友達と食堂かな…?と思い、見に行くけどやっぱりいない。
うーん…。
私は1人で頭を抱えながら廊下を歩く。
ほんと、どこにいるんだろ。
教室?……でも、私が出た時にはいなかったし。
図書室?……でも、勇也は本なんて読まないし。
もしかして、早退してたり…。
「由莉」
え?
何か、勇也らしき声が聞こえてきたんだけど⁈と思い、声のした方を振り向くと。
「いたーっ‼︎」
…ずっと探していた勇也がいました。
「ねぇ、どこにいたの?」
「トイレ行って帰ってきたら、伊集院に『由莉と一緒じゃないの?』って言われて、
俺も探してたところ。」
…トイレね。
そりゃ、見つからないはずだよ。
「そっか、ごめんね‼︎」
「大丈夫」
勇也は優しく笑って、私たちは教室へと向かった。
そして、ふと思い出した。
…そういえば、クリスマスに誘おうとしてたんだ!
…危ない危ない。
忘れるところだった。
「あのねっ」
「ん?」
「〜…なんでもない…」
だけど、いざ言おうとすると、出かけた言葉が喉で詰まってしまい、
何も言えない。
っていうか…もし断られたらどうしよう。
「あ、俺 用事あるから無理。
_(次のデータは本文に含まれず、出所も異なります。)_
(** * hvac-occupancy-forecasting: a shallow embedding of the package

    The package is a scaffold: almost every function raises
    [NotImplementedError].  What the code really does is (a) raise, with a
    message, (b) validate a policy name, (c) guard [predict] on the [model]
    attribute, and (d) copy a DataFrame in [engineer_features].  The
    embedding keeps exactly that: Python objects live in a store, a call is
    a computation on the store that returns a value or raises. *)

From Stdlib Require Import Floats.SpecFloat.
From stdpp Require Import gmap strings list fin_maps.

Local Open Scope string_scope.

(** ** Python values, exceptions and objects *)

(** Object identity: a DataFrame or a model instance is reached through a
    reference into the store. *)
Definition loc := positive.

Inductive pyval :=
| PyNone
| PyBool (b : bool)
| PyInt (z : Z)
| PyFloat (f : spec_float)
| PyStr (s : string)
| PyRef (l : loc).

(** A [Dict[str, Any]] literal or keyword dictionary, in insertion order. *)
Definition pydict := list (string * pyval).

(** The two exception classes the package raises. *)
Inductive exn :=
| NotImplementedError (msg : string)
| ValueError (msg : string).

(** A pandas table: column labels, row index, and the cells column by
    column. *)
Record DataFrame := mkDataFrame {
  df_columns : list string;
  df_index : list pyval;
  df_data : list (list pyval)
}.

Module Prophet.
(** Attributes set by [ProphetOccupancyModel.__init__]. *)
Record t := mk {
  zone_id : option string;
  freq : string;
  prophet_kwargs : pydict;
  model : option pyval        (* [None] is Python's [None] *)
}.
End Prophet.

Module Transformer.
(** Attributes set by [TransformerOccupancyModel.__init__]. *)
Record t := mk {
  zone_id : option string;
  seq_length : Z;
  pred_length : Z;
  d_model : Z;
  n_heads : Z;
  n_layers : Z;
  kwargs : pydict;
  model : option pyval;
  scaler : option pyval
}.
End Transformer.

Inductive object :=
| ODataFrame (d : DataFrame)
| OProphet (m : Prophet.t)
| OTransformer (m : Transformer.t).

(** ** Computations: store passing with exceptions *)

Inductive outcome (A : Type) :=
| Return (a : A)
| Raise (e : exn).
Arguments Return {A} a.
Arguments Raise {A} e.

(** [None] stands for a run that dereferences a reference to no object of
    the expected class; no Python caller passing well-typed arguments can
    produce it. *)
Definition py (A : Type) : Type :=
  gmap loc object → option (outcome A * gmap loc object).

Definition raise {A} (e : exn) : py A := λ σ, Some (Raise e, σ).

(** Sequencing: an exception skips the rest and keeps the store it was
    raised in.  With these instances [x ← m; k] is the usual notation. *)
#[global] Instance py_ret : MRet py := λ A a σ, Some (Return a, σ).

#[global] Instance py_bind : MBind py := λ A B k m σ,
  match m σ with
  | Some (Return a, σ') => k a σ'
  | Some (Raise e, σ') => Some (Raise e, σ')
  | None => None
  end.

(** Python's [pass]. *)
Definition pass : py unit := mret tt.

(** Allocation of a new object. *)
Definition alloc (o : object) : py loc :=
  λ σ, let l := fresh (dom σ) in Some (Return l, <[l := o]> σ).

(** Assignment to the attributes of an object that exists. *)
Definition store_obj (l : loc) (o : object) : py unit :=
  λ σ, Some (Return tt, <[l := o]> σ).

(** The test [x is None] on an attribute: an attribute that was never
    given a value and one that was assigned Python's [None] are both
    [None]. *)
Definition is_None (x : option pyval) : bool :=
  match x with
  | None | Some PyNone => true
  | Some _ => false
  end.

(** Reading an object that must be a DataFrame. *)
Definition load_df (l : loc) : py DataFrame :=
  λ σ, match σ !! l with
       | Some (ODataFrame d) => Some (Return d, σ)
       | _ => None
       end.

(** [df.copy()]: a new DataFrame object with the same labels, index and
    cells ([deep=True] is the default). *)
Definition DataFrame_copy (df : loc) : py loc :=
  d ← load_df df;
  alloc (ODataFrame (mkDataFrame (df_columns d) (df_index d) (df_data d))).

(** ** Formatting: [str] of a list of strings, as an f-string prints it *)

(** [repr] of a [str] without quotes, backslashes or control characters:
    the text between single quotes. *)
Definition repr_str (s : string) : string := "'" +:+ s +:+ "'".

Fixpoint join (sep : string) (l : list string) : string :=
  match l with
  | [] => ""
  | [x] => x
  | x :: l' => x +:+ sep +:+ join sep l'
  end.

Definition str_list (l : list string) : string :=
  "[" +:+ join ", " (map repr_str l) +:+ "]".

(** [cites msg name]: the name occurs in the message. *)
Definition cites (msg name : string) : Prop :=
  ∃ pre post : string, msg = pre +:+ name +:+ post.

(** ** src/control/optimizer.py *)

Module optimizer.

Definition default_comfort_constraints : pydict :=
  [ ("min_temp", PyInt 60);
    ("max_temp", PyInt 85);
    ("pre_condition_time", PyInt 30);
    ("occupancy_threshold", PyInt 0) ].

Definition compute_savings_and_setpoints
    (occupancy_forecast hvac_baseline : loc) (tou_rates : option loc)
    (comfort_constraints : option pydict) : py pyval :=
  let comfort_constraints :=
    match comfort_constraints with
    | None => default_comfort_constraints
    | Some c => c
    end in
  raise (NotImplementedError
           "Implement setpoint optimization and savings calculation").

Definition estimate_savings_potential
    (historical_df : loc) (occupancy_col hvac_on_col energy_col : string)
    (tou_rate_col : option string) : py pyval :=
  raise (NotImplementedError
           "Implement historical savings potential analysis").

Definition valid_policies : list string :=
  ["occupancy_setback"; "predictive_setback"; "optimal_schedule"].

Definition simulate_control_policy
    (historical_df : loc) (policy : string)
    (policy_params : option pydict) : py pyval :=
  if negb (bool_decide (policy ∈ valid_policies)) then
    raise (ValueError ("Policy must be one of " +:+ str_list valid_policies))
  else
    raise (NotImplementedError "Implement control policy simulation").

End optimizer.

(** ** src/data/load.py *)

Module load.

Definition load_occupancy (path : string) (parse_dates : bool) : py pyval :=
  raise (NotImplementedError "Implement once raw data format is confirmed").

Definition load_hvac (path : string) (parse_dates : bool) : py pyval :=
  raise (NotImplementedError "Implement once raw data format is confirmed").

Definition load_weather (path : string) (parse_dates : bool) : py pyval :=
  raise (NotImplementedError "Implement once raw data format is confirmed").

Definition load_tou (path : string) (parse_dates : bool) : py pyval :=
  raise (NotImplementedError "Implement once raw data format is confirmed").

Definition load_space_metadata (path : string) : py pyval :=
  raise (NotImplementedError "Implement once raw data format is confirmed").

End load.

(** ** src/data/preprocess.py *)

Module preprocess.

Definition merge_occupancy_hvac
    (occ_df hvac_df : loc) (freq how : string) : py pyval :=
  raise (NotImplementedError
           "Implement merge logic once data schemas are confirmed").

Definition add_weather_features (df weather_df : loc) : py pyval :=
  raise (NotImplementedError "Implement weather feature merging").

Definition add_tou_features (df tou_df : loc) : py pyval :=
  raise (NotImplementedError "Implement TOU feature merging").

Definition default_lag_periods : list Z := [1; 4; 96]%Z.

(** Both flag-gated branches hold only comments and [pass]. *)
Definition engineer_features
    (df : loc) (include_time_features include_lag_features : bool)
    (lag_periods : option (list Z)) : py pyval :=
  let lag_periods :=
    match lag_periods with
    | None => default_lag_periods
    | Some l => l
    end in
  result ← DataFrame_copy df;
  _ ← (if include_time_features then pass else mret tt);
  _ ← (if include_lag_features then pass else mret tt);
  mret (PyRef result).

(** The copy is made before the raise. *)
Definition compute_opportunity_for_savings
    (df : loc) (occupancy_col hvac_state_col : string)
    (energy_col : option string) : py pyval :=
  result ← DataFrame_copy df;
  raise (NotImplementedError "Implement opportunity for savings calculation").

End preprocess.

(** ** src/models/prophet_baseline.py *)

Module prophet_baseline.

Definition __init__
    (zone_id : option string) (freq : string) (prophet_kwargs : pydict)
    : Prophet.t :=
  {| Prophet.zone_id := zone_id;
     Prophet.freq := freq;
     Prophet.prophet_kwargs := prophet_kwargs;
     Prophet.model := None |}.

(** The class call: a new instance, initialised by [__init__]. *)
Definition ProphetOccupancyModel
    (zone_id : option string) (freq : string) (prophet_kwargs : pydict)
    : py pyval :=
  self ← alloc (OProphet (__init__ zone_id freq prophet_kwargs));
  mret (PyRef self).

(** Reading the attributes of [self]. *)
Definition load_self (self : loc) : py Prophet.t :=
  λ σ, match σ !! self with
       | Some (OProphet m) => Some (Return m, σ)
       | _ => None
       end.

(** [__init__] called as a method of an instance that exists,
    [self.__init__(...)]: every attribute is assigned anew and the call
    returns [None]. *)
Definition call__init__
    (self : loc) (zone_id : option string) (freq : string)
    (prophet_kwargs : pydict) : py pyval :=
  _ ← load_self self;
  _ ← store_obj self (OProphet (__init__ zone_id freq prophet_kwargs));
  mret PyNone.

Definition fit (self : loc) (df : loc) : py pyval :=
  raise (NotImplementedError "Implement Prophet model fitting").

Definition predict (self : loc) (periods : Z) (include_history : bool)
    : py pyval :=
  this ← load_self self;
  if is_None (Prophet.model this) then
    raise (ValueError "Model must be fitted before prediction")
  else
    raise (NotImplementedError "Implement Prophet prediction").

Definition default_metrics : list string := ["mae"; "rmse"; "mape"].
」とか言われたら?
…2人の間に、沈黙が流れる。
──あぁ、この感じ。
あの時と似てるなぁ…。
あの、遊園地デートの日。
…観覧車を乗り終わった後、何だか、とても気まずくなって
お互い、変な感じになってしまった。
…まぁ、時間が経つにつれて、普通になっていったけど。
…ってそれより!
ちゃんと言わなきゃ!
「あのね、勇也!ちょっと…話があって…」
私は勇気を出して、そう言った。
じ、自分から誘うのって、すごい勇気いるんだなぁ。
「あ、俺もちょうど話あるよ」
「じゃあ先に勇也の話からしてよ!」
…心の準備もできていないし…。
私がそう言うと、勇也は気恥ずかしそうにコホン、と咳払いをして。
「あのさ……、……クリスマスの日って、空いてる?」
…そう、頭を掻きながら聞いた。
「え………。」
びっくりしすぎて、ポカーンと口を開けているだけの私。
「いや、無理だったら別に…いい、んだけど…」
そう言って、私をチラッと見る勇也。
「や、全然 大丈夫!私も、ちょうど誘おうとしてたのっ‼︎」
「え…?由莉が?」
「うんっ」
まさか勇也に言われると思ってなかったからびっくりしたよ、と笑いながら言うと、
勇也は片手で口を押さえた。
そして、どんどん赤くなっていく勇也の顔。